To read lines from a file, the fastest thing is probably:

  # Convoluted, but speedy
  x = file.readlines(16000)
  while x:
      for line in x:
          blah_blah_blah(line)
      x = file.readlines(16000)

But it is usually plenty fast enough to do:

  # Quick and obvious
  for line in file.xreadlines():
      blah_blah_blah(line)

Or:

  # Quick and even more obvious, but new in Python 2.2
  for line in file:
      blah_blah_blah(line)

## Jason Orendorff    http://www.jorendorff.com/



Sat, 19 Jun 2004 02:37:32 GMT  
 Optimization help needed: Search and Replace using dictionary of parameters

Quote:
> How can I do this most efficiently:

>     I have filenames and parameters in a sparse matrix that is a
> dictionary:

I dont remember who posted this snippet on c.l.py a long time ago, but it
works like a charm, so I havn't bothered changing it.

Actually it ought to be a standard method on the string object, or at least
avaliable in the standard distribution somehow as it get's asked regularly
on the group.

But here it is again.
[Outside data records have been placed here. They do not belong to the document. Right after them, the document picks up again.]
(* ===== verification/Checksum.v ===== *)
(** * Book checksums

    [src/aetelier-connect/src/framework/checksum.rs]: the CRC32 recipes of the
    venues that publish a checksum with their book.  The CRC itself is the
    [crc32fast] crate's, a parameter. *)

From Stdlib Require Import Ascii String.
From S2P Require Import Prelude BTree Strings Numeric Pairs Types Delta.
Local Open Scope nat_scope.

(** [crc32fast::hash], a [u32]. *)
Class Crc32 := crc32 : string -> N.

(** model.rs *)
Inductive ChecksumFmt := OkxTop25 | KrakenTop10 | BitgetBidFirstTop25.

(** [x as i32 as i64] for a [u32] *)
Definition u32_as_i32 (x : N) : Z :=
  if (x <? 2147483648)%N then Z.of_N x else (Z.of_N x - 4294967296)%Z.

Section Checksum.
Context {NU : Numeric} {CRC : Crc32}.

(** One rank of the OKX recipe: the bid, then the ask, if there. *)
Definition okx_rank (bs az : list (Dec * Dec)) (i : nat) : list string :=
  match bs !! i with Some (p, s) => [dshow p; dshow s] | None => [] end ++
  match az !! i with Some (p, s) => [dshow p; dshow s] | None => [] end.

Definition okx_text (b : OrderbookDelta) : string :=
  let bs := top_bids 25 b in
  let az := top_asks 25 b in
  join ":" (List.concat (map (okx_rank bs az) (seq 0 25))).

Definition okx_top25 (b : OrderbookDelta) : Z := u32_as_i32 (crc32 (okx_text b)).

(** The loop of [push_kraken] over the characters of a decimal. *)
Fixpoint kraken_digits (s : string) (started : bool) : string * bool :=
  match s with
  | EmptyString => (EmptyString, started)
  | String c s' =>
    if Ascii.eqb c "." then kraken_digits s' started
    else if negb started && Ascii.eqb c "0" then kraken_digits s' started
    else let '(t, st) := kraken_digits s' true in (String c t, st)
  end.

Definition push_kraken (d : Dec) : string :=
  let '(t, started) := kraken_digits (dshow d) false in
  if started then t else "0"%string.

Definition kraken_text (b : OrderbookDelta) : string :=
  fold_left (fun out l => (out ++ push_kraken l.1 ++ push_kraken l.2)%string)
            (top_asks 10 b ++ top_bids 10 b) EmptyString.

Definition kraken_top10 (b : OrderbookDelta) : Z := Z.of_N (crc32 (kraken_text b)).

Definition book_checksum (fmt : ChecksumFmt) (b : OrderbookDelta) : Z :=
  match fmt with
  | OkxTop25 | BitgetBidFirstTop25 => okx_top25 b
  | KrakenTop10 => kraken_top10 b
  end.

(** The depth a recipe reads. *)
Definition checksum_depth (fmt : ChecksumFmt) : nat :=
  match fmt with OkxTop25 | BitgetBidFirstTop25 => 25 | KrakenTop10 => 10 end.

(** ** Properties *)

Lemma book_checksum_top fmt b b' :
  top_bids (checksum_depth fmt) b = top_bids (checksum_depth fmt) b' ->
  top_asks (checksum_depth fmt) b = top_asks (checksum_depth fmt) b' ->
  book_checksum fmt b = book_checksum fmt b'.
Proof.
  unfold book_checksum, okx_top25, okx_text, kraken_top10, kraken_text.
  destruct fmt; simpl; by intros -> ->.
Qed.

Lemma take_rev_drop {A} n k (l : list A) :
  k <= n -> take k (rev (drop (length l - n) l)) = take k (rev l).
Proof.
  intros Hk. destruct (decide (length l <= n)).
  { by replace (length l - n) with 0 by lia. }
  rewrite <- (take_drop (length l - n) l) at 3.
  rewrite rev_app_distr, take_app_le; [done|].
  rewrite length_rev, length_drop. lia.
Qed.

(** Pruning a book to at least the recipe's depth (25 levels for OKX and Bitget,
    10 for Kraken) leaves its checksum unchanged, so the depth a Kraken book is
    held at is enough to verify it. *)
Theorem checksum_prune_invariant fmt depth b :
  checksum_depth fmt <= depth ->
  book_checksum fmt (prune_to_depth (with_max_depth (Some depth) b)) = book_checksum fmt b.
Proof.
  intros Hd. apply book_checksum_top; unfold top_bids, top_asks.
  - rewrite prune_bids. simpl. by rewrite take_rev_drop.
  - rewrite prune_asks. simpl. rewrite take_take. f_equal. lia.
Qed.

(** The text hashed for Kraken has no decimal point, and a number loses its
    leading zeros but not its last digit. *)
Lemma kraken_digits_no_point s started :
  lacks "." (kraken_digits s started).1 = true.
Proof.
  unfold lacks. revert started. induction s as [|c s IH]; intros started; simpl; [done|].
  destruct (Ascii.eqb c ".") eqn:Ec; [apply IH|].
  destruct (negb started && Ascii.eqb c "0"); [apply IH|].
  specialize (IH true). destruct (kraken_digits s true) as [t st]. simpl in *.
  by rewrite Ec, IH.
Qed.

Lemma push_kraken_no_point d : lacks "." (push_kraken d) = true /\ push_kraken d <> ""%string.
Proof.
  unfold push_kraken. pose proof (kraken_digits_no_point (dshow d) false) as Hp.
  assert (forall s, (kraken_digits s false).2 = true -> (kraken_digits s false).1 <> ""%string) as Hne.
  { induction s as [|c s IH]; simpl; [done|].
    destruct (Ascii.eqb c "."); [done|]. destruct (Ascii.eqb c "0"); simpl; [done|].
    by destruct (kraken_digits s true). }
  specialize (Hne (dshow d)). destruct (kraken_digits (dshow d) false) as [t st].
  destruct st; simpl in *; auto.
Qed.
End Checksum.

Lemma checksum_prune_invariant_witness :
  let b := from_levels (NU:=decimal_numeric) ex_pair "okx"
             [(Decimal 1 0, Decimal 5 1); (Decimal 2 0, Decimal 1 0)] [(Decimal 3 0, Decimal 1 0)] in
  book_checksum (CRC:=fun _ => 7%N) OkxTop25 (prune_to_depth (with_max_depth (Some 25) b)) = 7%Z.
Proof.
  exact (checksum_prune_invariant (NU:=decimal_numeric) (CRC:=fun _ => 7%N) OkxTop25 25 _
           (le_n 25)).
Defined.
Using this it should be easy to just itereate over the
files you want changed and then use the class on it.

regards Max M

###################################################

import re, string

class MultiReplace:

    def __init__(self, repl_dict):
        # "compile" replacement dictionary

        # assume char to char mapping
        charmap = map(chr, range(256))
        for k, v in repl_dict.items():
            if len(k) != 1 or len(v) != 1:
                self.charmap = None
                break
            charmap[ord(k)] = v
        else:
            self.charmap = string.join(charmap, "")
            return

        # string to string mapping; use a regular expression
        keys = repl_dict.keys()
        keys.sort() # lexical order
        pattern = string.join(map(re.escape, keys), "|")
        self.pattern = re.compile(pattern)
        self.dict = repl_dict

    def replace(self, str):
        # apply replacement dictionary to string
        if self.charmap:
            return string.translate(str, self.charmap)
        def repl(match, get=self.dict.get):
            item = match.group(0)
            return get(item, item)
        return self.pattern.sub(repl, str)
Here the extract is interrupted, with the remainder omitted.